Promotoria investiga empresa suspeita de irregularidades
Lucilia Okamura
De Londrina
Peritos do Instituto de Criminalística fizeram, ontem à tarde, vistoria na empresa Gomes & Amâncio Ltda Engenharia e Construção Civil, com sede em Londrina. O pedido foi feito pelo promotor Claudio Esteves (Investigações Criminais) no dia 24 de setembro. A empresa, que teria ganho mais de 10 licitações junto à Companhia Municipal de Urbanização (Comurb) totalizando R$ 1,4 milhão é o mais novo alvo de investigações do Ministério Público (MP). Os responsáveis pela empresa deveriam ter sido ouvidos pelo MP na sexta-feira, mas não compareceram à promotoria.
Segundo o perito criminal do setor de Engenharia Legal da Criminalística, Luiz Noboru Marukawa, a vistoria foi feita em dois endereços: Avenida Europa, 190 e Rua Joaquim Murtinho, 46. O objetivo da ação, de acordo com o perito, foi verificar se estes endereços são comerciais ou residenciais e que tipo de equipamentos abrigavam.
A Rua Joaquim Murtinho é um endereço residencial e aparentemente não tem nenhuma ligação com os responsáveis pela Gomes & Amâncio, segundo Marukawa. Já o endereço na Avenida Europa ele afirma que se trata de um estabelecimento comercial com computadores, fax, telefones e equipamentos comuns a escritórios.
O laudo de exame local será entregue à Promotoria de Justiça na segunda-feira. Dependo de as fotos ficarem prontas, afirma. O trabalho de vistoria começou às 15 horas e terminou às 16h30.
Os promotores Bruno Galatti (Defesa do Patrimônio Público) e Cláudio Esteves estão investigando indícios de irregularidades em dezenas de contratos da Autarquia Municipal do Ambiente (AMA) e Comurb desde fevereiro. Segundo documentos apreendidos pelos promotores, as licitações vencidas pela Gomes & Amâncio representam cerca de R$ 1,4 milhão.
Os promotores apreenderam documentos relativos às licitações, mas não conseguiram nenhuma prova de que o trabalho foi executado pela empresa. Nos contratos, o que chama a atenção é o curto prazo entre a solicitação do serviço feita pela Comurb, passando pela licitação até o pagamento à empresa.

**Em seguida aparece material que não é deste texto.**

(* ===== verification/Scheduling.v ===== *)
(** * Orders of requests in flight: last write wins, login racing a registration

    On the model of [Concurrency]: two concurrent updates of one record
    leave the record as the one whose [findOneAndUpdate] ran last wrote
    it (spec.md 5, last write wins), and both are answered 200; a login
    sent while the registration of the same name is in flight succeeds
    or fails depending only on whether its [User.findOne] runs before or
    after the registration's save, whatever the registration answers. *)

From stdpp Require Import list relations.
From S2P Require Import Prelude Hex Crypto Mongo Auth Handlers Fixtures Isolation Accounts Concurrency.

Module Scheduling.
Import Hex Crypto Mongo Auth Handlers Isolation Accounts Concurrency.

(** ** Running one request alone *)


(** ** Two updates of one record: the last write wins *)

(** The body [JSON.stringify({ name, membershipType })] of an edit. *)
Definition edit_body (n t : string) : Body := mkBody None None (Some n) (Some t).

(** An update with both fields replaces both, whatever came before. *)
Lemma updated_twice o u b n t s :
  updated o u (edit_body n t) (with_customers s (updated o u b s)) = updated o u (edit_body n t) s.
Proof.
  unfold updated. cbn [customers with_customers b_name b_membershipType edit_body].
  rewrite update_first_twice by reflexivity. by apply (f_equal snd), update_first_ext.
Qed.

Section LastWrite.
Context `{PasswordHasher} `{JwtScheme}.

Lemma app_prog_put secret ctx h b uid o :
  verifyToken secret (now ctx) h = AuthOk uid -> (o < oid_bound)%N ->
  app_prog secret ctx (mkRequest PUT (customer_path (oid_hex o)) h b) =
    protected_prog (RUpdateCustomer (oid_hex o)) uid b.
Proof.
  intros Hv Ho. unfold app_prog. cbn [method path authorization body].
  rewrite route_update by auto using oid_hex_nonempty, oid_hex_nosep. by rewrite Hv.
Qed.

(** One awaited [findOneAndUpdate]: the update of [updated], then 200. *)
Lemma update_step uid u o b s :
  cast_oid uid = Some u -> (o < oid_bound)%N ->
  thread_step (protected_prog (RUpdateCustomer (oid_hex o)) uid b) s =
    Some (PRet (mkResponse 200 (JMessage "Customer Updated Successfully")),
          with_customers s (updated o u b s)).
Proof.
  intros Hu Ho. unfold thread_step, protected_prog, Customer_findOneAndUpdate, updated.
  rewrite cast_oid_hex, Hu by done. by destruct update_first.
Qed.

(** C26: Two edits of one record in flight at once, as two tabs of the
    Dashboard send them: whichever [findOneAndUpdate] runs last decides
    the record, and both are answered 200 (spec.md 5, last write wins).
    The first edit leaves no trace. *)
Theorem last_write_wins secret ctx h s uid u o n1 t1 n2 t2 :
  verifyToken secret (now ctx) h = AuthOk uid -> cast_oid uid = Some u -> (o < oid_bound)%N ->
  let put n t := app_prog secret ctx (mkRequest PUT (customer_path (oid_hex o)) h (edit_body n t)) in
  let ok := PRet (mkResponse 200 (JMessage "Customer Updated Successfully")) in
  rtc crun (mkConf [put n1 t1; put n2 t2] s)
           (mkConf [ok; ok] (with_customers s (updated o u (edit_body n2 t2) s))) /\
  rtc crun (mkConf [put n1 t1; put n2 t2] s)
           (mkConf [ok; ok] (with_customers s (updated o u (edit_body n1 t1) s))).
Proof.
  intros Hv Hu Ho. cbv beta zeta. rewrite !(app_prog_put _ _ _ _ uid) by done. split.
  - eapply rtc_l; [eapply (CRun _ 0); [reflexivity|by apply update_step]|].
    eapply rtc_l; [eapply (CRun _ 1); [reflexivity|by apply update_step]|].
    cbn [cdb inflight]. rewrite updated_twice. apply rtc_refl.
  - eapply rtc_l; [eapply (CRun _ 1); [reflexivity|by apply update_step]|].
    eapply rtc_l; [eapply (CRun _ 0); [reflexivity|by apply update_step]|].
    cbn [cdb inflight]. rewrite updated_twice. apply rtc_refl.
Qed.
End LastWrite.

(** ** A login racing the registration of its name *)

Section LoginRace.
Context `{PasswordHasher} `{JwtScheme}.


End LoginRace.

(** ** Witnesses, on the database of [Fixtures] *)
Import Fixtures.

Lemma last_write_wins_witness :
  let put n t := app_prog secret ctx1 (mkRequest PUT (customer_path (oid_hex 1)) auth_alice (edit_body n t)) in
  let ok := PRet (mkResponse 200 (JMessage "Customer Updated Successfully")) in
  rtc crun (mkConf [put "Bo" "Gold"; put "Bob" "Silver"] db1)
           (mkConf [ok; ok] (with_customers db1 (updated 1 0 (edit_body "Bob" "Silver") db1))) /\
  rtc crun (mkConf [put "Bo" "Gold"; put "Bob" "Silver"] db1)
           (mkConf [ok; ok] (with_customers db1 (updated 1 0 (edit_body "Bo" "Gold") db1))).
Proof. apply (last_write_wins _ _ _ _ (oid_hex 0)); by_computation. Defined.


End Scheduling.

Em alguns contratos, esse prazo não chega a 20 dias, como é o caso do contrato referente à Execução de Serviço de Engenharia para Organização de um Sistema de Controle da Circulação Urbana de Ciclistas e Projeto de Ciclovias para o Município. A solicitação de contratação foi feita pela Comurb em 10 de maio deste ano, sendo que a autorização foi dada no mesmo dia. O contrato com a empresa vencedora da licitação aconteceu no dia 21 e, segundo a documentação, o pagamento foi realizado no dia 26. A empresa teria recebido R$ 149.053,00.

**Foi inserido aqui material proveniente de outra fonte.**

Definition install_done (version : string) (env : Env) (h : Host)
    (r1 r2 : Response) : Host :=
  let S := STATIC_CACHE version in
  let k1 := url (shell_request env "/") in
  let k2 := url (shell_request env "/static/manifest.json") in
  mkHost (storage_update S <[k2 := r2]>
            (storage_update S <[k1 := r1]>
               (storage (install_opened version env h))))
         (trace (install_opened version env h)
            ++ [EvCachePut S k1 r1; EvCachePut S k2 r2; EvSkipWaiting])%list.

(** The host after [store_in name request res], whichever way it went. *)
Definition after_store_in (env : Env) (name : string) (request : Request)
    (res : Response) (h : Host) : Host :=
  if store_lands env request res
  then after_store name request res h
  else after_open name h.

Ltac host_eq :=
  unfold log, with_storage; simpl; f_equal; rewrite <- ?app_assoc; reflexivity.

(** Deleting a list of namespaces, as the [Promise.all] of the activate
    handler does. *)
Definition delete_all (names : list string) (s : CacheStorage) : CacheStorage :=
  fold_left (fun s n => storage_delete n s) names s.

(** The events the host dispatches to the worker, each with the network of
    its time, and the host after a sequence of them. *)
Inductive WorkerEvent : Type :=
| InstallEvent
| ActivateEvent
| FetchEvent (request : Request).

Definition dispatch (version : string) (h : Host) (e : Env * WorkerEvent) : Host :=
  match e.2 with
  | InstallEvent => (on_install version e.1 h).2
  | ActivateEvent => (on_activate version e.1 h).2
  | FetchEvent request => (handle_fetch version e.1 request h).2
  end.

Além dos serviços no sistema viário, a Gomes & Amâncio teria ainda vencido licitações (geralmente concorrendo com outras duas empresas) para elaborar trabalhos sobre o meio ambiente. Um exemplo é um serviço de sistema de avaliação sobre a qualidade de área verde, cujo contrato foi assinado em junho e tem o valor de R$ 148.732,00.
Nos documentos apreendidos pelo MP, a Gomes & Amâncio é de responsabilidade do mestre-de-obras Sebastião Gomes de Costa e de João Gomes da Costa. A empresa estaria localizada na Avenida Europa, 190, no Jardim Piza (zona sul). Na lista telefônica, o endereço é o da Terraplenagem Água Obra Saneamento e Pavimentação e Locação de Máquinas de Construção Civil.
Os responsáveis foram notificados pelos promotores para serem ouvidos como testemunhas na sexta-feira à tarde, mas não compareceram. O promotor Cláudio Esteves explicou que no lugar das testemunhas, apareceu um advogado pedindo que fosse marcada nova data e cópias dos documentos apreendidos. A promotoria estranha a ausência deles porque foram chamados na qualidade de testemunhas e não de investigados, observou. Segundo ele, o MP verificará que tipo de providências serão tomadas com os dois.
A Folha esteve na empresa ontem de manhã e no final da tarde, mas não encontrou os responsáveis. Uma mulher estava fazendo faxina no escritório e disse que tanto Sebastião quanto João Gomes da Costa ficariam fora da cidade durante o dia todo.